0

I need to run my GPU Kernel (ALEA Library) 100 times with the same data using one integer (0-99) as the parameter. I tried to implement this loop in the Kernel but I got strange results. I had to take the loop out of the kernel and around the GPULaunch function like this :

var lp = new LaunchParam(GridDim, BlockDim);
for (int i= 0; i < 100; i++)
{
   GPULaunch(TestKernel, lp, Data, i);
}

The CPU version of the code is highly optimized and efficiently uses 4 cores (%100). After reorganizing the data in the memory according to coalesced memory access principles, I could have %92 Occupancy and %96 Global Load Efficiency. But still, the GPU version is only %50 faster than the CPU version. I have doubts whether looping GPULaunch is effective this way.

As you see in the graph below, I don't see repetitive memory transfers in NVIDIA Visual Profilier. Once I loaded the data to GPU (Not seen in the graph but not important for me), I get one short memory transfer of the output of 100 loops as seen at the right end. So my question is :

  1. Does this method of calling GPULaunch in a loop have an unseen memory transfer of the same data?
  2. If there is such an overhead, I need to have this loop in the Kernel. How can I do it. I tried but got unstable results, thinking that this method doesn't fit into GPU Parallel Programming Architecture.

Thanks in advance

NVIdia Visual Profiler resutl

  • Looks like you are still using AleaGPU 2.x, the newest one is AleaGPU 3.x, but with API changes (www.aleagpu.com). Also, what type is `HOIndex` and what type is `Data`? – Xiang Zhang Jan 30 '17 at 09:27
  • I reinstalled Alea.IL.dll so now it is version 3.0.0.0 But the others are the latest version as per Nuget info. HOIndex is the integer "i" in fact bu I forgot to change it, I replaced it with i. Data represents two input arrays and two output arrays. This is a simplified template. Anyhow it didn't affect the loop. I tried the Kernel Loop again and it worked this time I don't know why. – Mehmet Bingöl Jan 30 '17 at 18:34

1 Answers1

0

I tried to implement the loop in the Kernel one more time and it worked. I am not sure what is different this time. Here is the obvious code (just template not a working code) :

public class GPUModule : ILGPUModule
{

  public GPUModule (GPUModuleTarget target) : base(target)
  {
  }

  [Kernel]
  Public MyKernel(deviceptr<int> Data)
  {
    var start = blockIdx.x * blockDim.x + threadIdx.x;
    int ind = threadIdx.x;

    for (int i=0;i<100;i++)
    {
      //Kernel Code here
    }
  }

  public void Dilimle_VerilerB(deviceptr<int> Data
  {
    ...
    var lp = new LaunchParam(GridDim, BlockDim);
    GPULaunch(TestKernel, lp, Data, HOIndex);
    ...
  }
}

The only addition to the Kernel was the loop on the integer "i". Unfortunately it caused the Register/Thread count to jump from 26 to 42, causing a drop in the Occupancy from %100 to %50 which slightly increased the execution time from 2.1 sec to 2.3 sec. So if %100 Occupancy was maintained, taking the loop into the Kernel would increase the performance hence eliminating the GPULaunch overhead considerably.

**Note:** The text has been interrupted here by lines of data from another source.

(* ===== verification/LogLines.v ===== *)
(** * Lines of the log (axiom_common_library/logmsg.c, axiom_common.h)

    The text that the macros zlogmsg and szlogmsg make of a message, and the output
    of several threads through [_logmsg], which holds a mutex while it writes. *)

From stdpp Require Import gmap relations.
From S2P Require Import Prelude Text Log.

(** ** The text of a line *)

(** The widths of printf: at least [w] characters, filled with [c] on the left. *)
Definition pad (w : nat) (c : Z) (s : list Z) : list Z := replicate (w - length s) c ++ s.

(** "[%5d.%06d] %5s{%d}: " of the clock, the name of the level and the process; the
    two macros keep a different part of the seconds. *)
Definition log_prefix (wrap lvl pid sec nsec : Z) : list Z :=
  str "[" ++ pad 5 32 (fmt_d (sec mod wrap)) ++ str "." ++ pad 6 48 (fmt_d (nsec / 1000)) ++ str "] " ++
  pad 5 32 (logmsg_name !!! Z.to_nat lvl) ++ str "{" ++ fmt_d pid ++ str "}: ".

(** What [zlogmsg] gives to [_logmsg]. *)
Definition zlogmsg (s : logstate) (pid lvl zone sec nsec : Z) (msg : list Z) : option (list Z) :=
  if logmsg_is_zenabled lvl zone s then Some (log_prefix 10000 lvl pid sec nsec ++ msg ++ [10]) else None.

(** What [szlogmsg] writes, with the results [writes] of its calls. *)
Definition szlogmsg (s : logstate) (writes : list Z) (pid lvl zone sec nsec : Z) (msg : list Z) : option (list Z) :=
  if logmsg_is_zenabled lvl zone s
  then _slogmsg writes (log_prefix 1000 lvl pid sec nsec ++ msg ++ [10]) else None.

(** ** Several threads *)

(** A message in the pieces that vfprintf writes. *)
Definition message := list (list Z).

(** A thread outside of [_logmsg] with the messages it has still to emit, or within
    it with what is left of its message. *)
Inductive lthread := LOut (todo : list message) | LIn (left : message) (todo : list message).

(** The owner of the mutex, the bytes in the file, the threads. *)
Record logsys := mk_logsys { lg_owner : option nat; lg_file : list Z; lg_threads : nat → lthread }.

Definition lupd (t : nat) (x : lthread) (f : nat → lthread) : nat → lthread := fun t' => if decide (t' = t) then x else f t'.

(** One step of [_logmsg] in the thread [t]. *)
Inductive log_step : logsys → logsys → Prop :=
  | log_lock t m todo f th : th t = LOut (m :: todo) →
      log_step (mk_logsys None f th) (mk_logsys (Some t) f (lupd t (LIn m todo) th))
  | log_write t p m todo o f th : th t = LIn (p :: m) todo →
      log_step (mk_logsys o f th) (mk_logsys o (f ++ p) (lupd t (LIn m todo) th))
  | log_unlock t todo o f th : th t = LIn [] todo →
      log_step (mk_logsys o f th) (mk_logsys None f (lupd t (LOut todo) th)).

Definition logsys0 (msgs : nat → list message) : logsys := mk_logsys None [] (fun t => LOut (msgs t)).

(** The messages of the thread [t]. *)
Definition msgs_of (t : nat) (l : list (nat * message)) : list message := omap (fun x => if decide (x.1 = t) then Some x.2 else None) l.
Definition left_of (x : lthread) : list message := match x with LOut todo | LIn _ todo => todo end.
Definition bytes (l : list (nat * message)) : list Z := concat ((fun x => concat x.2) <$> l).

Section Proofs.
Variable msgs : nat → list message.

Lemma lupd_eq t x f : lupd t x f t = x.
Proof. unfold lupd. by rewrite decide_True. Qed.
Lemma lupd_ne t t' x f : t' ≠ t → lupd t x f t' = f t'.
Proof. intros H. unfold lupd. by rewrite decide_False. Qed.

Lemma msgs_of_app t a b : msgs_of t (a ++ b) = msgs_of t a ++ msgs_of t b.
Proof. apply omap_app. Qed.
Lemma bytes_app a b : bytes (a ++ b) = bytes a ++ bytes b.
Proof. unfold bytes. by rewrite fmap_app, concat_app. Qed.

(** The messages [order] have been begun; the last one may be in the making, by the
    owner of the mutex. *)
Definition log_inv (s : logsys) : Prop := ∃ order : list (nat * message),
  (∀ t, msgs t = msgs_of t order ++ left_of (lg_threads s t)) ∧
  match lg_owner s with
  | None => lg_file s = bytes order ∧ ∀ t, ∃ todo, lg_threads s t = LOut todo
  | Some t => ∃ left todo, lg_threads s t = LIn left todo ∧ lg_file s ++ concat left = bytes order ∧
      ∀ t', t' ≠ t → ∃ todo, lg_threads s t' = LOut todo
  end.

Lemma log_inv_start : log_inv (logsys0 msgs).
Proof. exists []. split; [done|]. split; [done|]. intros t. by eexists. Qed.

(** The thread in [_logmsg] is the owner. *)
Lemma in_owner s t left todo : log_inv s → lg_threads s t = LIn left todo → lg_owner s = Some t.
Proof.
  intros (order & _ & H) E. destruct (lg_owner s) as [t'|].
  - destruct H as (l & td & _ & _ & H). destruct (decide (t = t')) as [->|Hn]; [done|]. destruct (H t Hn); congruence.
  - destruct H as [_ H]. destruct (H t); congruence.
Qed.

Lemma log_inv_step s s' : log_inv s → log_step s s' → log_inv s'.
Proof.
  intros Hs Hstep. pose proof (in_owner s) as Hown. pose proof Hs as (order & Hall & H).
  destruct Hstep as [t m todo f th E|t p m todo o f th E|t todo o f th E]; cbn [lg_owner lg_file lg_threads] in *.
  - destruct H as [-> H]. exists (order ++ [(t, m)]). cbn [lg_owner lg_file lg_threads]. split.
    + intros t'. rewrite Hall, msgs_of_app, <- app_assoc. f_equal. cbn. destruct (decide (t = t')) as [->|Hn].
      * by rewrite lupd_eq, E.
      * by rewrite lupd_ne by done.
    + exists m, todo. rewrite lupd_eq. split; [done|]. split; [rewrite bytes_app; unfold bytes at 3; cbn; by rewrite app_nil_r|].
      intros t' Hn. by rewrite lupd_ne.
  - rewrite (Hown t _ _ Hs E) in *. destruct H as (l & td & E2 & Hf & H). assert (l = p :: m ∧ td = todo) as [-> ->] by (split; congruence).
    exists order. cbn [lg_owner lg_file lg_threads]. split.
    + intros t'. rewrite Hall. destruct (decide (t' = t)) as [->|Hn]; [by rewrite lupd_eq, E|by rewrite lupd_ne].
    + exists m, todo. rewrite lupd_eq. split; [done|]. split; [by rewrite <- app_assoc|]. intros t' Hn. rewrite lupd_ne by done. by apply H.
  - rewrite (Hown t _ _ Hs E) in *. destruct H as (l & td & E2 & Hf & H). assert (l = [] ∧ td = todo) as [-> ->] by (split; congruence).
    exists order. cbn [lg_owner lg_file lg_threads]. split.
    + intros t'. rewrite Hall. destruct (decide (t' = t)) as [->|Hn]; [by rewrite lupd_eq, E|by rewrite lupd_ne].
    + cbn in Hf. rewrite app_nil_r in Hf. split; [done|]. intros t'.
      destruct (decide (t' = t)) as [->|Hn]; [rewrite lupd_eq; by eexists|rewrite lupd_ne by done; by apply H].
Qed.

(** Lines of several threads are never mixed: for every interleaving, when nobody
    is in [_logmsg] the file is the messages that have been emitted, whole, one
    after the other, those of each thread in its order, and nothing is lost. *)
Theorem log_lines_whole s : rtc log_step (logsys0 msgs) s → (∀ t, ∃ todo, lg_threads s t = LOut todo) →
  ∃ order, lg_file s = bytes order ∧ ∀ t, msgs t = msgs_of t order ++ left_of (lg_threads s t).
Proof.
  intros Hrun Hout. assert (Hinv : log_inv s).
  { revert Hrun. apply (rtc_ind_r (fun s => log_inv s)); [apply log_inv_start|]. intros y z _ Hyz Hy. by eapply log_inv_step. }
  destruct Hinv as (order & Hall & H). exists order. split; [|done].
  destruct (lg_owner s) as [t|]; [|by destruct H]. destruct H as (l & td & E & _). destruct (Hout t). congruence.
Qed.

(** No thread waits for the mutex for ever: as long as something is to be emitted,
    some thread can go on. *)
Lemma log_no_deadlock s t : rtc log_step (logsys0 msgs) s → left_of (lg_threads s t) ≠ [] ∨ lg_owner s = Some t → ∃ s', log_step s s'.
Proof.
  intros Hrun Ht. assert (Hinv : log_inv s).
  { revert Hrun. apply (rtc_ind_r (fun s => log_inv s)); [apply log_inv_start|]. intros y z _ Hyz Hy. by eapply log_inv_step. }
  destruct Hinv as (order & _ & H). destruct s as [[o|] f th]; cbn in *.
  - destruct H as ([|p m] & todo & E & _); eexists; [by eapply log_unlock|by eapply log_write].
  - destruct H as [_ H]. destruct Ht as [Ht|]; [|done]. destruct (H t) as [[|m todo] E]; rewrite E in Ht; [done|].
    eexists. by eapply log_lock.
Qed.
End Proofs.

(** ** The prefix *)

Lemma length_pad w c s : (length s <= w)%nat → length (pad w c s) = w.
Proof. intros H. unfold pad. rewrite length_app, length_replicate. lia. Qed.

Lemma length_fmt_small (k : nat) n : 0 <= n < 10 ^ Z.of_nat k → (0 < k <= 64)%nat → (length (fmt_d n) <= k)%nat.
Proof. intros Hn Hk. unfold fmt_d. rewrite (proj2 (Z.ltb_ge _ _)) by lia. apply length_digits; lia. Qed.

(** The columns of the log are aligned: whatever the time and the level are, the
    message begins at the same place in every line of a process. *)
Lemma log_prefix_width wrap lvl pid sec nsec : 0 < wrap <= 10 ^ 5 → 0 <= nsec < 10 ^ 9 → LOG_FATAL <= lvl <= LOG_TRACE →
  length (log_prefix wrap lvl pid sec nsec) = (24 + length (fmt_d pid))%nat.
Proof.
  intros Hw Hn Hl. unfold log_prefix. rewrite !length_app.
  assert (H1 : (length (fmt_d (sec mod wrap)) <= 5)%nat) by (pose proof (Z.mod_pos_bound sec wrap); apply length_fmt_small; lia).
  assert (H2 : (length (fmt_d (nsec / 1000)) <= 6)%nat).
  { apply length_fmt_small; [|lia]. split; [apply Z.div_pos; lia|apply Z.div_lt_upper_bound; lia]. }
  assert (H3 : (length (logmsg_name !!! Z.to_nat lvl) <= 5)%nat).
  { unfold LOG_FATAL, LOG_TRACE in Hl. assert (Hc : lvl = 0 ∨ lvl = 1 ∨ lvl = 2 ∨ lvl = 3 ∨ lvl = 4 ∨ lvl = 5) by lia.
    destruct Hc as [->|[->|[->|[->|[->| ->]]]]]; vm_compute; lia. }
  rewrite !length_pad by done. cbn. lia.
Qed.

(** ** Evaluation *)

Section Examples.

Definition ex_log : logstate := mk_log LOG_INFO (-1) None.

(** The same time in the two macros: the seconds are kept modulo 10000 and 1000. *)
Example two_clocks :
  zlogmsg ex_log 41 LOG_INFO 1 12345 6789000 (str "x") = Some (str "[ 2345.006789]  INFO{41}: x" ++ [10]) ∧
  szlogmsg ex_log [] 41 LOG_INFO 1 12345 6789000 (str "x") = Some (str "[  345.006789]  INFO{41}: x" ++ [10]).
Proof. split; vm_compute; reflexivity. Qed.

(** A message of a signal handler that is too long loses its end, and with it the
    end of the line. *)
Example long_line : match szlogmsg ex_log [] 41 LOG_INFO 1 12345 0 (replicate 300 65) with
  | Some out => length out = 255%nat ∧ last out = Some 65 | None => False end.
Proof. vm_compute. done. Qed.

(** Two threads with one and two messages. *)
Definition ex_texts (t : nat) : list message :=
  match t with O => [[[65]; [10]]] | S O => [[[66]; [10]]; [[67; 10]]] | _ => [] end.

Lemma log_lines_whole_witness : ∃ s, rtc log_step (logsys0 ex_texts) s ∧ lg_file s = [66; 10; 65; 10] ∧
  ∃ order, lg_file s = bytes order ∧ ∀ t, ex_texts t = msgs_of t order ++ left_of (lg_threads s t).
Proof.
  assert (H : ∃ s, rtc log_step (logsys0 ex_texts) s ∧ lg_file s = [66; 10; 65; 10] ∧ ∀ t, ∃ todo, lg_threads s t = LOut todo).
  { eexists. split; [|split].
    - eapply rtc_l; [by apply (log_lock 1)|]. eapply rtc_l; [by eapply (log_write 1)|]. eapply rtc_l; [by eapply (log_write 1)|].
      eapply rtc_l; [by eapply (log_unlock 1)|]. eapply rtc_l; [by eapply (log_lock 0)|]. eapply rtc_l; [by eapply (log_write 0)|].
      eapply rtc_l; [by eapply (log_write 0)|]. eapply rtc_l; [by eapply (log_unlock 0)|]. apply rtc_refl.
    - reflexivity.
    - intros [|[|t]]; by eexists. }
  destruct H as (s & Hrun & Hf & Hout). exists s. split; [exact Hrun|]. split; [exact Hf|].
  exact (log_lines_whole ex_texts s Hrun Hout).
Defined.
End Examples.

The %100 Occupancy with the loop around GPULaunch was working with 1024 threads/block. After the change to inner Kernel loop, I changed it to 128 threads/block. This increased the Ocuppancy to %62 and resulted in an execution time of 1.1 sec. So as a conclusion, taking such a loop into the Kernel provided a 2x increase in GPU performance.

So the question is why the Kernel's register/thread count increases from 26 to 42 with one addition of one loop of an integer to the Kernel. I suppose the Occupancy still could be close to %100 if the register count was around 30.